Trump Tariff Strategy Faces Fresh Legal Blow as U.S. Court Rejects Global 10% Duties
· Korea IT TimesA major pillar of President Donald Trump’s aggressive tariff agenda has come under renewed legal pressure after a U.S. trade court ruled against the administration’s attempt to impose a universal 10% tariff on global imports.
The ruling marks the second major judicial setback for Trump’s trade policy after earlier legal challenges surrounding the administration’s use of emergency economic powers. Analysts say the decision could significantly weaken the legal foundation of Trump’s broader “America First” tariff strategy ahead of the U.S. presidential election.
The United States Court of International Trade ruled on Wednesday that the Trump administration unlawfully used Section 122 of the Trade Act to justify the worldwide tariff measure. The court said the administration failed to meet the legal requirements necessary to invoke the emergency tariff authority and permanently blocked tariff collection from the importing companies involved in the lawsuit.
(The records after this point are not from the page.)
(** * Booking allocation engine (services/booking-service/crud.py)

    A shallow embedding of the booking service's storage operations: the
    capacity checker, fixed-slot and time-range creation, cancellation,
    extension, lazy auto-completion and zone closure.

    Tables are finite maps from the primary key to the row.  Instants are
    integers (seconds on the canonical UTC clock), so the [tzinfo]
    normalisation of the source is the identity.  An operation takes the
    store and returns an outcome together with the store it leaves behind. *)

From Stdlib Require Import ZArith Lia Bool List String.
From stdpp Require Import base option list gmap fin_maps strings pretty.
Import ListNotations.

Local Open Scope Z_scope.

(** ** Data model *)

Inductive Status := Active | Cancelled | Completed.

(** The value stored in [Booking.status]. *)
Definition status_name (s : Status) : string :=
  match s with
  | Active => "active"
  | Cancelled => "cancelled"
  | Completed => "completed"
  end.

Definition is_active_status (s : Status) : bool :=
  match s with Active => true | _ => false end.

Record Zone := mkZone {
  zone_name : string;
  zone_address : string;
  zone_is_active : bool;
  closure_reason : option string;
  closed_until : option Z
}.

Record Place := mkPlace {
  place_zone_id : option Z;
  place_name : string;
  place_is_active : bool
}.

Record Slot := mkSlot {
  slot_place_id : option Z;
  slot_start_time : Z;
  slot_end_time : Z;
  is_available : bool
}.

Record Booking := mkBooking {
  user_id : Z;
  slot_id : option Z;
  status : Status;
  booking_zone_name : option string;
  booking_zone_address : option string;
  start_time : option Z;
  end_time : option Z;
  cancellation_reason : option string
}.

(** Events handed to the notifier after a commit. *)
Inductive Event :=
| BookingCreated (user : Z) (zname : option string) (s e : option Z)
| BookingCancelled (user : Z) (zname : option string) (s e : option Z)
| BookingExtended (user : Z) (zname : option string) (e : option Z)
| ZoneClosed (user : Z) (zname : string) (reason : string) (s e : option Z).

Record Store := mkStore {
  zones : gmap Z Zone;
  places : gmap Z Place;
  slots : gmap Z Slot;
  bookings : gmap Z Booking;
  events : list Event
}.

(** ** Errors *)

Inductive BookingCode :=
| INVALID_DATE | INVALID_TIME_RANGE | TIME_LIMIT_EXCEEDED | ZONE_INACTIVE
| USER_CONFLICT | ZONE_CAPACITY_EXCEEDED | NO_AVAILABLE_PLACES.

Inductive ExtensionCode :=
| booking_not_found | booking_expired | permission_denied | invalid_status
| invalid_data | slot_not_found | max_duration_exceeded | user_time_conflict
| zone_not_found | zone_capacity_exceeded | slot_unavailable
| slot_partially_occupied | integrity_error.

(** What a call can raise.  [IntegrityError] never escapes: every operation
    that can meet it catches it and rolls back. *)
Inductive Exn :=
| BookingError (code : BookingCode)
| BookingExtensionError (code : ExtensionCode)
| MultipleResultsFound
| ValueError
| OverflowError.

Inductive Outcome (A : Type) :=
| Return (a : A)
| Raise (e : Exn).
Arguments Return {A} a.
Arguments Raise {A} e.

(** ** Row helpers *)

Definition set_status (s : Status) (b : Booking) : Booking :=
  mkBooking (user_id b) (slot_id b) s (booking_zone_name b)
            (booking_zone_address b) (start_time b) (end_time b)
            (cancellation_reason b).

Definition set_cancellation_reason (r : option string) (b : Booking) : Booking :=
  mkBooking (user_id b) (slot_id b) (status b) (booking_zone_name b)
            (booking_zone_address b) (start_time b) (end_time b) r.

Definition set_available (a : bool) (s : Slot) : Slot :=
  mkSlot (slot_place_id s) (slot_start_time s) (slot_end_time s) a.

Definition set_bookings (m : gmap Z Booking) (st : Store) : Store :=
  mkStore (zones st) (places st) (slots st) m (events st).

Definition set_slots (m : gmap Z Slot) (st : Store) : Store :=
  mkStore (zones st) (places st) m (bookings st) (events st).

Definition set_zones (m : gmap Z Zone) (st : Store) : Store :=
  mkStore m (places st) (slots st) (bookings st) (events st).

Definition emit (e : Event) (st : Store) : Store :=
  mkStore (zones st) (places st) (slots st) (bookings st) (events st ++ [e]).

(** Python truthiness of a (possibly NULL) integer column: [if row.col:]. *)
Definition truthy_id (o : option Z) : bool :=
  match o with
  | Some i => negb (i =? 0)
  | None => false
  end.

(** SQL comparisons of a nullable column against a value: NULL never
    satisfies them. *)
Definition col_ltb (o : option Z) (x : Z) : bool :=
  match o with Some v => v <? x | None => false end.

Definition col_gtb (o : option Z) (x : Z) : bool :=
  match o with Some v => x <? v | None => false end.

Definition col_leb (o : option Z) (x : Z) : bool :=
  match o with Some v => v <=? x | None => false end.

Definition col_eqb (o : option Z) (x : Z) : bool :=
  match o with Some v => v =? x | None => false end.

(** The key the store hands to the next inserted row. *)
Definition next_id {A} (m : gmap Z A) : Z :=
  1 + foldr Z.max 0 (map fst (map_to_list m)).

(** The rows of a table as a query without [ORDER BY] hands them out: in
    the order of their keys, which is the order of their insertion. *)
Fixpoint insert_row {V} (row : Z * V) (rows : list (Z * V)) : list (Z * V) :=
  match rows with
  | [] => [row]
  | r :: rest => if fst row <=? fst r then row :: rows
                 else r :: insert_row row rest
  end.

Definition scan {V} (m : gmap Z V) : list (Z * V) :=
  foldr insert_row [] (map_to_list m).

(** [Result.scalar_one_or_none()]. *)
Definition scalar_one_or_none {A} (rows : list A) : Outcome (option A) :=
  match rows with
  | [] => Return None
  | [x] => Return (Some x)
  | _ => Raise MultipleResultsFound
  end.

(** The joins [Booking -> Slot -> Place]: the zone a booking's slot lies in. *)
Definition slot_zone (st : Store) (s : Slot) : option Z :=
  pid ← slot_place_id s; p ← places st !! pid; place_zone_id p.

Definition booking_slot (st : Store) (b : Booking) : option Slot :=
  sid ← slot_id b; slots st !! sid.

Definition booking_zone (st : Store) (b : Booking) : option Z :=
  s ← booking_slot st b; slot_zone st s.

Definition in_zone (st : Store) (zone_id : Z) (b : Booking) : bool :=
  match booking_zone st b with
  | Some z => z =? zone_id
  | None => false
  end.

(** ** Capacity checker *)

(** [select count(Place.id) where zone_id = ... and is_active]. *)
Definition max_capacity (st : Store) (zone_id : Z) : Z :=
  Z.of_nat (length (List.filter
    (fun '(_, p) => col_eqb (place_zone_id p) zone_id && place_is_active p)
    (map_to_list (places st)))).

(** The active bookings of the zone overlapping the candidate interval. *)
Definition overlapping_bookings (st : Store) (zone_id start_t end_t : Z)
  : list (Z * Booking) :=
  List.filter
    (fun '(_, b) => in_zone st zone_id b && is_active_status (status b)
                    && col_ltb (start_time b) end_t
                    && col_gtb (end_time b) start_t)
    (map_to_list (bookings st)).

(** [sorted(set(time_points))]. *)
Fixpoint insert_point (x : Z) (l : list Z) : list Z :=
  match l with
  | [] => [x]
  | y :: r => if x <? y then x :: l
              else if x =? y then l
              else y :: insert_point x r
  end.

Definition sorted_set (l : list Z) : list Z := foldr insert_point [] l.

Definition booking_points (b : Booking) : list Z :=
  match start_time b, end_time b with
  | Some bs, Some be => [bs; be]
  | _, _ => []
  end.

Definition contains (b : Booking) (t : Z) : bool :=
  match start_time b, end_time b with
  | Some bs, Some be => (bs <=? t) && (t <? be)
  | _, _ => false
  end.

(** The inner loop: bookings of the fetched list that contain [t]. *)
Definition count_at (bs : list (Z * Booking)) (t : Z) : Z :=
  Z.of_nat (length (List.filter (fun '(_, b) => contains b t) bs)).

(** The outer loop over the sorted time points, with its early return. *)
Fixpoint sweep (cap start_t end_t : Z) (bs : list (Z * Booking))
         (points : list Z) : bool :=
  match points with
  | [] => true
  | check_time :: rest =>
      if (check_time <? start_t) || (end_t <=? check_time)
      then sweep cap start_t end_t bs rest
      else
        let active_count := count_at bs check_time in
        let active_count :=
          if (start_t <=? check_time) && (check_time <? end_t)
          then active_count + 1 else active_count in
        if cap <? active_count then false
        else sweep cap start_t end_t bs rest
  end.

Definition time_points (start_t end_t : Z) (bs : list (Z * Booking)) : list Z :=
  sorted_set ([start_t; end_t] ++ flat_map (fun '(_, b) => booking_points b) bs).

(** The part of the check that runs on the fetched list alone. *)
Definition capacity_sweep (cap start_t end_t : Z) (bs : list (Z * Booking)) : bool :=
  sweep cap start_t end_t bs (time_points start_t end_t bs).

Definition check_zone_capacity (st : Store) (zone_id start_t end_t : Z) : bool :=
  let cap := max_capacity st zone_id in
  if cap =? 0 then false
  else capacity_sweep cap start_t end_t (overlapping_bookings st zone_id start_t end_t).

(** ** Booking operations *)

(** [check_user_booking_conflicts]. *)
Definition conflicting_bookings (st : Store) (user start_t end_t : Z)
           (exclude_booking_id : option Z) : list (Z * Booking) :=
  List.filter
    (fun '(bid, b) =>
       (user_id b =? user) && is_active_status (status b)
       && col_ltb (start_time b) end_t && col_gtb (end_time b) start_t
       && match exclude_booking_id with
          | Some x => negb (bid =? x)
          | None => true
          end)
    (map_to_list (bookings st)).

Definition check_user_booking_conflicts (st : Store) (user start_t end_t : Z)
           (exclude_booking_id : option Z) : bool :=
  (0 <? length (conflicting_bookings st user start_t end_t exclude_booking_id))%nat.

(** [auto_complete_expired_bookings]: with a booking, only that row is
    looked at; without, every expired active row is completed. *)
Definition expired (now : Z) (b : Booking) : bool :=
  is_active_status (status b) && col_leb (end_time b) now.

Definition auto_complete_expired_bookings (st : Store) (now : Z)
           (booking : option Z) : Store :=
  match booking with
  | Some bid =>
      match bookings st !! bid with
      | Some b =>
          if expired now b
          then set_bookings (<[bid := set_status Completed b]> (bookings st)) st
          else st
      | None => st
      end
  | None =>
      let expired_bookings :=
        List.filter (fun '(_, b) => expired now b) (map_to_list (bookings st)) in
      set_bookings
        (foldl (fun m '(bid, _) => alter (set_status Completed) bid m)
               (bookings st) expired_bookings) st
  end.

(** The zone reached from a slot the way [create_booking] loads it:
    [session.get] on the place and on its zone, each behind a truthiness
    test of the foreign key. *)
Definition load_slot_zone (st : Store) (slot : Slot) : option (Z * Zone) :=
  if truthy_id (slot_place_id slot) then
    pid ← slot_place_id slot;
    place ← places st !! pid;
    if truthy_id (place_zone_id place) then
      zid ← place_zone_id place;
      zone ← zones st !! zid;
      Some (zid, zone)
    else None
  else None.

(** The user's active bookings on the slot. *)
Definition existing_bookings (st : Store) (user sid : Z) : list (Z * Booking) :=
  List.filter
    (fun '(_, b) => (user_id b =? user) && col_eqb (slot_id b) sid
                    && is_active_status (status b))
    (map_to_list (bookings st)).

(** [create_booking].  [commit_conflict] tells whether the store raises
    [IntegrityError] at commit (a concurrent writer won). *)
Definition create_booking (st : Store) (user : Z) (booking_in_slot_id : Z)
           (commit_conflict : bool) : Outcome (option (Z * Booking)) * Store :=
  match slots st !! booking_in_slot_id with
  | None => (Return None, st)
  | Some slot =>
      if negb (is_available slot) then (Return None, st)
      else
        let zone := load_slot_zone st slot in
        match scalar_one_or_none (existing_bookings st user booking_in_slot_id) with
        | Raise e => (Raise e, st)
        | Return (Some _) => (Return None, st)
        | Return None =>
            if check_user_booking_conflicts st user (slot_start_time slot)
                                            (slot_end_time slot) None
            then (Return None, st)
            else if match zone with
                    | Some (zid, _) =>
                        negb (check_zone_capacity st zid (slot_start_time slot)
                                                  (slot_end_time slot))
                    | None => false
                    end
            then (Return None, st)
            else
              let booking :=
                mkBooking user (Some booking_in_slot_id) Active
                          (zone_name ∘ snd <$> zone) (zone_address ∘ snd <$> zone)
                          (Some (slot_start_time slot)) (Some (slot_end_time slot))
                          None in
              if commit_conflict then (Return None, st)
              else
                let bid := next_id (bookings st) in
                let st := set_bookings (<[bid := booking]> (bookings st)) st in
                let st := set_slots (<[booking_in_slot_id := set_available false slot]>
                                       (slots st)) st in
                let st := emit (BookingCreated user (booking_zone_name booking)
                                  (start_time booking) (end_time booking)) st in
                (Return (Some (bid, booking)), st)
        end
  end.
Judges also ordered the U.S. government to refund previously collected tariffs with interest, a decision that could increase financial pressure on the administration while encouraging additional legal challenges from other importers.
The case has drawn particular attention because it directly questions the scope of presidential authority over trade policy. Legal experts noted that the decision goes beyond a procedural dispute and instead places meaningful limits on how far a president can unilaterally expand tariff powers.
Trump had previously turned to Section 122 of the Trade Act after the Supreme Court of the United States reportedly rejected his administration’s attempt to use the International Emergency Economic Powers Act (IEEPA) to implement reciprocal tariffs earlier this year. Section 122 allows a U.S. president to impose temporary emergency tariffs for up to 150 days in response to severe balance-of-payments problems.
However, the court concluded that the administration improperly treated chronic trade deficits as equivalent to a balance-of-payments crisis. Judges argued that the existence of a large trade deficit alone does not justify the use of emergency economic powers under the statute.
Trade attorneys and policy analysts believe the ruling could have broader implications for future unilateral tariff actions by U.S. administrations. For Trump, whose economic platform heavily emphasizes tougher trade measures and domestic manufacturing protection, the decision may complicate efforts to revive large-scale tariff policies if reelected.
The court’s order currently applies only to the importers directly involved in the lawsuit. Judges declined requests to immediately extend the ruling to all importers nationwide, meaning the broader tariff framework remains temporarily in place while additional legal and political battles continue.
U.S. media outlets described the decision as another legal fracture in Trump’s trade strategy. Some analysts also noted that the Section 122 tariff program itself was already scheduled to expire in July, fueling speculation that the White House had been exploring alternative tariff mechanisms even before the ruling was issued.